To work, I wear high heels every day. I straighten my hair, put on slacks that I have unwrinkled in the dryer. I put in some earrings and curl my eyelashes. And then, the second I get home from work, I peel off the slacks and trade them in for some sweatpants. I take off all my jewelry and put my hair up. In ten seconds flat, I can morph from the professional in slacks to the professional slacker. And oh how I love the latter.
In all honesty, I am somewhat jealous of those “Failure to Launch” type guys who sponge off their parents and laze around all day playing Xbox. Although I wouldn’t play Xbox, I would read, do puzzles, go buy things for our house, write. I would frame pictures and maybe even scrapbook. I would buy lemonade from the kids down the street and stop and chat with the neighbors on a breezy day. I would purchase endless items off eBay that we didn’t really need but I thought was a decent deal.

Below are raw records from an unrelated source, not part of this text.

Definition summarize (local remote : RawPortableSnapshot) : list CloudEntityDiff :=
  let keys := stable_sort str_leb (elements (dom (entities local) ∪ dom (entities remote))) in
  let changed := List.filter (fun key => negb (bool_decide (entities local !! key = entities remote !! key))) keys in
  let diffs := map (fun key => summarize_entity key (entities local !! key) (entities remote !! key)) changed in
  flat_map (fun d => default [] d) diffs
  ++ (if existsb (fun d => negb (is_some d)) diffs then [EntityDiff (bs "extensions") 0 0 1] else []).

(** ** Receipts of authenticated snapshots *)

Definition FULL_VALIDATION_INTERVAL_MS : Z := 86400000.

Record ValidatedSnapshot := Receipt {
  receipt_pointer : RemoteSyncPointer;
  receipt_content : str;
  validated_at_ms : Z;
  receipt_local : str;
  remote_has_user_content : bool;
  receipt_branch : CloudConflictBranch
}.

Record CloudSyncCheckCache := CheckCache {
  salt : list Z;
  cache_context : option (list Z);
  preview_set : list RemoteSyncPointer;
  cache_entries : list ValidatedSnapshot
}.

(** [(len as u64).to_le_bytes()] followed by the bytes. *)
Definition hash_part (value : list Z) : list Z := rev (to_be_bytes 8 (len value)) ++ value.

Definition cache_scope (options : LocalCloudSyncOptions) (provider : str) (c : CloudSyncCheckCache) : CloudSyncCheckCache :=
  let context := sha256 (salt c
    ++ flat_map hash_part [config_dir options; remote_dir options; remote_root options; master_password options; provider]
    ++ default [] (portable_key_path options)) in
  if bool_decide (cache_context c = Some context) then c else CheckCache (salt c) (Some context) [] [].

Definition clear_local (e : ValidatedSnapshot) : ValidatedSnapshot :=
  Receipt (receipt_pointer e) (receipt_content e) (validated_at_ms e) [] (remote_has_user_content e) (receipt_branch e).

Definition prepare_preview (pointers : list RemoteSyncPointer) (c : CloudSyncCheckCache) : CloudSyncCheckCache :=
  if bool_decide (preview_set c = pointers) then c
  else CheckCache (salt c) (cache_context c) pointers (map clear_local (cache_entries c)).

(** Take the first entry that satisfies [f] out of the queue. *)
Fixpoint take_first {A} (f : A -> bool) (l : list A) : option (A * list A) :=
  match l with
  | [] => None
  | x :: l' => if f x then Some (x, l')
               else match take_first f l' with Some (y, rest) => Some (y, x :: rest) | None => None end
  end.

Definition cache_get (c : CloudSyncCheckCache) (pointer : RemoteSyncPointer) :
    prog (option ValidatedSnapshot * CloudSyncCheckCache) :=
  let~ now := current_time_ms in
  let live := List.filter (fun e => (validated_at_ms e <=? now)
                                    && (now - validated_at_ms e <? FULL_VALIDATION_INTERVAL_MS)) (cache_entries c) in
  Ret (match take_first (fun e => bool_decide (receipt_pointer e = pointer)) live with
       | None => (None, CheckCache (salt c) (cache_context c) (preview_set c) live)
       | Some (e, rest) => (Some e, CheckCache (salt c) (cache_context c) (preview_set c) (rest ++ [e]))
       end).

Definition cache_branch (c : CloudSyncCheckCache) (pointer : RemoteSyncPointer) (local_hash : str) :
    prog (option CloudConflictBranch * CloudSyncCheckCache) :=
  let~ (e, c) := cache_get c pointer in
  Ret (match e with Some e => if beq (receipt_local e) local_hash then Some (receipt_branch e) else None | None => None end, c).

Definition cache_remove (pointer : RemoteSyncPointer) (c : CloudSyncCheckCache) : CloudSyncCheckCache :=
  CheckCache (salt c) (cache_context c) (preview_set c)
    (List.filter (fun e => negb (beq (revision_id (receipt_pointer e)) (revision_id pointer))) (cache_entries c)).

Definition cache_record (pointer : RemoteSyncPointer) (snapshot local : RawPortableSnapshot) (c : CloudSyncCheckCache) :
    prog (res unit * CloudSyncCheckCache) :=
  let c := cache_remove pointer c in
  match content_hash_of snapshot with
  | Err e => Ret (Err e, c)
  | Ok content =>
      let~ now := current_time_ms in
      match content_hash_of local with
      | Err e => Ret (Err e, c)
      | Ok local_hash =>
          let branch := Branch (revision_id pointer) (device_id pointer) (device_name (meta snapshot))
                          (created_at_ms pointer) true (summarize local snapshot) in
          let entries := cache_entries c ++
            [Receipt pointer content now local_hash (has_user_content snapshot) branch] in
          Ret (Ok tt, CheckCache (salt c) (cache_context c) (preview_set c) (drop (length entries - 256) entries))
      end
  end.

End cloud_sync.
Lemma push_decide_spec state next force H snapshot content rs h :
  heads_read root [] h H -> (forall latest, selected H = Some latest -> latest ∈ heads H) ->
  last_applied_remote_revision next = last_applied_remote_revision state ->
  (force = false -> heads_choice H /\ concurrent H = false /\ forall latest, selected H = Some latest ->
     remote_precedes_baseline state latest = false /\ remote_concurrent_with_baseline state latest = false /\
     exists s, rs = Some s /\ resolved options latest [] h s) ->
  (forall h' pointer, push_from options state force H h' pointer -> may_publish h' pointer) ->
  harmless_from G (push_decide S R options state next force H snapshot content rs) h.
Proof.
  intros Hread Hin Happ Hun Hrule. unfold push_decide. apply wp_let.
  eapply wp_mono; [| instantiate (1 := fun h' _ => h' = h); destruct rs as [s |]; [destruct (_ || _); [done |] |]; [| done]; cbn;
    unfold lift; by destruct (content_hash_of s)].
  intros h0 [rh | e] _ ->; cbn [on_ok]; [| done].
  destruct (if negb force && _ then selected H else None) as [pointer |].
  { apply (harmless_bind G current_time_ms); [apply now_harmless |]. intros t1.
    apply harmless_bind; [apply now_harmless |]. intros t2. apply finish_harmless. }
  set (remote_changed := match selected H with Some _ => _ | None => false end).
  set (local_changed := local_content_changed next content).
  destruct (is_some (selected H) && _ && _ && _).
  { apply (harmless_bind G current_time_ms); [apply now_harmless |]. intros t1. apply finish_harmless. }
  destruct (remote_changed && negb force && local_changed && _) eqn:Econf.
  { destruct (selected H) as [pointer |]; [| by apply andb_true_iff in Econf as [[[? _]%andb_true_iff _]%andb_true_iff _]].
    apply (harmless_bind G (conflict_preview _ _ _ _)); [apply preview_harmless | done]. }
  destruct (remote_changed && negb force && negb local_changed) eqn:Enew; [done |].
  apply push_commit_spec; [intros latest Hl; by eapply head_commits, Hin |].
  intros h' pointer clock Hs Hc Hp. apply Hrule. split.
  { split; [by apply (heads_read_mono _ [] [] h h') | by exists clock]. }
  intros ->. destruct (Hun eq_refl) as (HC & Hconc & Hl). split_and!; [done | done |]. intros latest El.
  destruct (Hl latest El) as (H1 & H2 & s & -> & Hres). split_and!; [done | done |].
  unfold remote_changed in *. rewrite El in *. rewrite Happ in *.
  destruct (is_not (last_applied_remote_revision state) (revision_id latest)) eqn:En; [| left; by apply is_not_false].
  right. exists s. split; [by apply (resolved_mono _ _ [] [] h h') |].
  clearbody local_changed. destruct local_changed; cbn [andb negb] in Econf, Enew; congruence.
Qed.
(** The remote snapshot is read, authenticated and noted in the cache. *)
Definition check_remote (store : CloudLocalStore) (options : LocalCloudSyncOptions) (remote : CloudSyncRemote)
    (state checked : CloudSyncState) (allow_auto_pull : bool) (local : RawPortableSnapshot) (heads : RemoteHeads)
    (pointer : RemoteSyncPointer) (cache : option CloudSyncCheckCache) :
    prog (res CloudSyncCheck * option CloudSyncCheckCache) :=
  let~ resolution := resolve_remote_snapshot store remote options pointer in
  match resolution with
  | Err e => Ret (Err e, cache)
  | Ok (Inconsistent p candidate unreadable) =>
      let~ preview := remote_inconsistent_preview (provider remote) (meta_payload_hash (meta local)) p candidate
                        unreadable in
      Ret (Err (Conflict preview), cache)
  | Ok (Current s) | Ok (LegacyMigrated s) =>
      let~ (recorded, cache) :=
        match cache with
        | Some c => let~ (r, c) := cache_record pointer s local c in Ret (r, Some c)
        | None => Ret (Ok tt, None)
        end in
      match recorded with
      | Err e => Ret (Err e, cache)
      | Ok _ =>
          let~ r := check_decoded options (provider remote) state checked allow_auto_pull local heads pointer s in
          Ret (r, cache)
      end
  end.

(** The part of the check that does not depend on the cache. *)
Definition check_start (store : CloudLocalStore) (options : LocalCloudSyncOptions) (remote : CloudSyncRemote)
    (state : CloudSyncState) : M (RawPortableSnapshot * CloudSyncState * RemoteHeads) :=
  let! _ := lift (ensure_enabled options) in
  let! built := build_sync_snapshot store in
  let! local := lift (rehash built) in
  let~ now := current_time_ms in
  let! heads := read store remote (remote_root options) in
  ok (local, set_checked now state, heads).

Definition check_head (options : LocalCloudSyncOptions) (provider : str) (state : CloudSyncState)
    (local : RawPortableSnapshot) (heads : RemoteHeads) : M (option RemoteSyncPointer) :=
  let! _ := require_single heads options provider (meta_payload_hash (meta local)) in
  match selected heads with
  | None => ok None
  | Some pointer =>
      let! _ := validate_remote_baseline state pointer options provider (meta_payload_hash (meta local)) in
      ok (Some pointer)
  end.

Definition check_snapshot_inner (store : CloudLocalStore) (options : LocalCloudSyncOptions) (remote : CloudSyncRemote)
    (state : CloudSyncState) (allow_auto_pull : bool) (cache : option CloudSyncCheckCache) :
    prog (res CloudSyncCheck * option CloudSyncCheckCache) :=
  let~ started := check_start store options remote state in
  match started with
  | Err e => Ret (Err e, cache)
  | Ok (local, checked, heads) =>
      let cache := prepare_preview (maximal heads) <$> cache in
      let~ head := check_head options (provider remote) state local heads in
      match head with
      | Err e => Ret (Err e, cache)
      | Ok None => Ret (Ok (Checked LocalChanged None checked (Prepared local heads None)), cache)
      | Ok (Some pointer) =>
          let~ (receipt, cache) :=
            match cache with
            | Some c => let~ (e, c) := cache_get c pointer in Ret (e, Some c)
            | None => Ret (None, None)
            end in
          match receipt with
          | Some receipt =>
              let~ r := check_cached options (provider remote) state checked allow_auto_pull local heads pointer receipt in
              Ret (r, cache)
          | None =>
              check_remote store options remote state checked allow_auto_pull local heads pointer
                (cache_remove pointer <$> cache)
          end
      end
  end.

People always tell me they can’t picture me without a job. I’m such a hard worker and so productive that it just would never happen. Well I can picture it, and the picture is sweet. I would still be productive, just around the house with the chores and fixing things and I would send in poetry more often and read more books.
We call them deadbeats, these people who don’t work for “The Man” and don’t have bills, but perhaps we should call them offbeats instead. They are modern day Henry David Thoreaus, reflecting on simple living and philosophizing the true meaning of life. They march to the beat of their own drums.

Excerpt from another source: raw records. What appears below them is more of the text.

Lemma revalidate_spec : rd G (revalidate S R options request) (fun h h' _ => confirmed_since h h').
Proof.
  intros h. unfold revalidate. eapply rd_wp; [apply validate_observed_spec | done |]. intros h1 H Hq1 (Hread & _ & Eobs).
  apply wp_let. eapply wp_sp; [apply (store_build G) |]. intros h2 [built | e] Hs2 [Hq2 Hb]; cbn [on_ok]; [| done].
  specialize (Hb built eq_refl). apply wp_let, wp_lift. destruct (content_hash_of built) as [hash |] eqn:Eh; cbn [on_ok]; [| done].
  destruct (beq hash (request_local_hash request)) eqn:Eb; cbn [negb]; [| apply rd_impossible; [exact (fun _ => True) | apply fail_changed_spec]].
  apply beq_true in Eb. subst hash.
  assert (Hq : quiet_since h h2) by by eapply quiet_since_trans.
  assert (Hbase : forall h', quiet_since h2 h' ->
    (forall revision, selected_revision request = Some revision ->
      exists pointer s, pointer ∈ maximal H /\ revision_id pointer = revision /\ authentic options pointer h h' s) ->
    confirmed_since h h').
  { intros h' Hq' Hsel. exists H, built. split_and!; [| done | | done | done].
    - apply (heads_read_mono _ h h h1 h'); [done | | done]. by apply quiet_since_suffix; eapply quiet_since_trans.
    - apply (since_mono h h1 h2 h'); [by apply quiet_since_suffix | by apply quiet_since_suffix | done]. }
  destruct (selected_revision request) as [revision |] eqn:Esel.
  2:{ intros u _. split; [done |]. apply Hbase; [apply quiet_since_refl | done]. }
  unfold find_head. destruct (List.find _ (maximal H)) as [pointer |] eqn:Ef.
  2:{ apply rd_impossible; [exact (fun _ => True) | apply fail_changed_spec]. }
  apply find_some in Ef as [Hin Er]. apply list_elem_of_In in Hin. apply beq_true in Er.
  apply wp_pbind. eapply wp_sp; [by eapply read_snapshot_for_pointer_spec |]. intros h3 [s | e] Hs3 Hr; cbn [is_ok].
  - destruct (Hr s eq_refl) as [Hq3 Ha]. intros u _. split; [by eapply quiet_since_trans |]. apply Hbase; [done |].
    intros r [= <-]. exists pointer, s. split_and!; [done | done |].
    apply (authentic_mono _ _ h h2 h3 h3); [by apply quiet_since_suffix | done | done].
  - apply rd_impossible; [exact (fun _ => True) | apply fail_changed_spec].
Qed.

#[export] Instance resolution_remote_spec : RemoteSpec G confirmed (resolution_remote S R options request).
Proof.
  split; intros; try apply HR. cbn [resolution_remote write].
  eapply (changes_let _ (fun _ => True)); [intros h h'; apply confirmed_later | | intros _; exact (@remote_write G _ R HR p b)].
  intros h. destruct (beq p _) eqn:E.
  - eapply wp_sp; [apply revalidate_spec |]. intros h' r _ Hr u Hu. destruct (Hr u Hu) as [Hq Hc]. split; [done |].
    intros _. by exists h.
  - intros u _. split; [apply quiet_since_refl |]. intros ->. unfold beq in E. by rewrite bool_decide_eq_true_2 in E.
Qed.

Sometimes we collide, me the professional and me the slacker. While I’m working double what I have to and trying to be recognized, my slacker self is saying “go unnoticed and give the Man a nice punch in the gut from me.” Somehow the professional wins out, but only because she’s the one wearing the complete, untorn pants in the relationship. And the slacker wimpers that yet another 40 hours has elapsed from the life that could have been.
If a man does not keep pace with his companions, perhaps it is because he hears a different drummer. Let him step to the music which he hears, however measured or far away. ~Henry David Thoreau
you said “slacks”
how sweet is the life of a slacker.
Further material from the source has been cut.